Yea, I'm much more positive about this issue ;)

> But can you guide me through the logic that you followed in
> your patch (and it'll be good if you can also document it through comments at
> the place where you made the change so that somebody looking at it in the
> future would understand easily) ? 

I added some comments. Please let me know if more is needed.

> Also add the new state that your'e capturing at both the above mentioned files
> to document it. 

done.

> A small comment about the patch - we usually leave a space after a line comment
> //<space>Comment goes here
> So please incorporate this change as well in the next patch.

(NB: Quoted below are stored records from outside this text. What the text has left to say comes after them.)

Lemma word_char_wild d : word_char d = true -> Ascii.eqb d "*" || Ascii.eqb d "#" = false.
Proof.
  intros H. destruct (Ascii.eqb_spec d "*"); [by subst|]. by destruct (Ascii.eqb_spec d "#"); subst.
Qed.

(** The header checks accept exactly the documented services and paths,
    and reject every other string with their own exception. *)
Theorem header_checks (s : string) :
  (check_fiware_service_name s = Ret tt <-> service_name s)
  /\ (check_fiware_service_name s
      = Throw (IotaException REASON_MALFORMED_HEADER DETAILS_HEADER_FIWARE_SERVICE
                 RESPONSE_CODE_FIWARE_SERVICE_ERROR) <-> ~ service_name s)
  /\ (check_fiware_service_path_name s = Ret tt <-> service_path s)
  /\ (check_fiware_service_path_name s
      = Throw (IotaException REASON_MALFORMED_HEADER DETAILS_HEADER_FIWARE_SERVICE_PATH
                 RESPONSE_CODE_FIWARE_SERVICE_PATH_ERROR) <-> ~ service_path s).
Proof.
  destruct (if_throw _ (IotaException REASON_MALFORMED_HEADER DETAILS_HEADER_FIWARE_SERVICE
                 RESPONSE_CODE_FIWARE_SERVICE_ERROR) tt _ (service_error_false s)) as [H1 H2].
  split; [exact H1|]. split; [exact H2|]. clear H1 H2.
  unfold check_fiware_service_path_name. fold (wild_path s).
  destruct s as [|c s]; cbn [nonempty String.eqb negb].
  { change (negb (nonempty "")) with true. cbn iota.
    split; (split; [intros H; try done; by left|intros H; try done; exfalso; apply H; by left]). }
  change (negb (nonempty (String c s))) with false. cbn iota.
  apply if_throw.
  rewrite (str_exists_negb _ word_char) by apply path_char_bad_spec.
  rewrite !orb_false_iff, !negb_false_iff, !Z.ltb_ge, Ascii.eqb_eq, slen_cons.
  cbn [char_at String.get].
  split.
  - intros [[[-> Hw] Hl] Hf]. destruct s as [|d s].
    + right; right; right. exists "". cbn. repeat split; done.
    + rewrite wild_path_cons in *. destruct (Ascii.eqb d "*" || Ascii.eqb d "#") eqn:E.
      * cbn [andb] in Hw. apply Z.ltb_ge in Hw. rewrite slen_cons in Hw.
        pose proof (slen_nonneg s). destruct s; [|rewrite slen_cons in Hw; pose proof (slen_nonneg s); lia].
        apply orb_true_iff in E as [E|E]; apply Ascii.eqb_eq in E; subst d; [right; left|right; right; left]; done.
      * right; right; right. exists (String d s). cbn [str_drop] in Hf.
        split; [done|]. split; [lia|done].
  - intros [?|[[= -> ->]|[[= -> ->]|(t & [= -> ->] & Hl & Hf)]]]; [done|done|done|].
    assert (Hw : wild_path (String "/" t) = false).
    { destruct t as [|d t]; [done|]. rewrite wild_path_cons. cbn in Hf.
      apply andb_true_iff in Hf as [Hd _]. by apply word_char_wild. }
    rewrite Hw. cbn [andb str_drop]. repeat split; (done || lia).
Qed.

Thanks! :)

I usually do, too.
I must have copied that style from other sinners within the test class :)
Comment 4 Ayushman Jain CLA 2010-07-21 07:27:16 EDT
(In reply to comment #3)
> Created an attachment (id=174767) [details]
> updated patch

Thanks for updating the patch. 

It'll be good if you can help me understand the logic behind this fix, which I still dont really get (since I'm not familiar with NullInfoRegistry at all). :)

It seems to me that you handle the 0111 case in a special way, but I dont see such special handling for any other pattern. Also can you tell me why you did what you did, and how your fix results in the given warning to be ellicited? Thanks!
Comment 5 Stephan Herrmann CLA 2010-07-21 18:02:54 EDT
(In reply to comment #4)

I fully understand your hesitation, I had hard times figuring out this issue.
BTW: Is it true that no original developer of this code is active in JDT/Core
any more? Quite a pity.

Yes, I'm handling the 0111 case specially, because that case is not correctly
covered by the preceding formulae. Apparently the formulae were developed
under the assumption that 0111 never occurs, which my test proves wrong.
If I would fully understand how the formulae for computing m1, m2 ... were
constructed I would have woven my change into those, but frankly, I didn't
dare to touch them. However, I think it is safe to add this as a rule that
simply overrides the previously computed value, because
 - we know that the formulae simply miss this case
 - we know the expected result (see below)
The code looks like an optimized version of a complex if-then-else structure.
If optimization is relevant, we could actually swap order to:
	if ((m = (m1 | m2 | m3)) != 0) {
		long x = ~this.nullBit1 & a2 & a3 & a4; // x is set for all variable ids that have state 0111 (pot n, pot nn, pot un)
		if (x != 0) {
			// restore state 0111 for all variable ids in x:
			source.nullBit1 &= ~x;
			source.nullBit2 |= x;
			source.nullBit3 |= x;
			source.nullBit4 |= x;
		} else {
			newCopy = true;
			source = source.unconditionalCopy();
			...
		}
	}
because we only need to evaluate either then or else branch.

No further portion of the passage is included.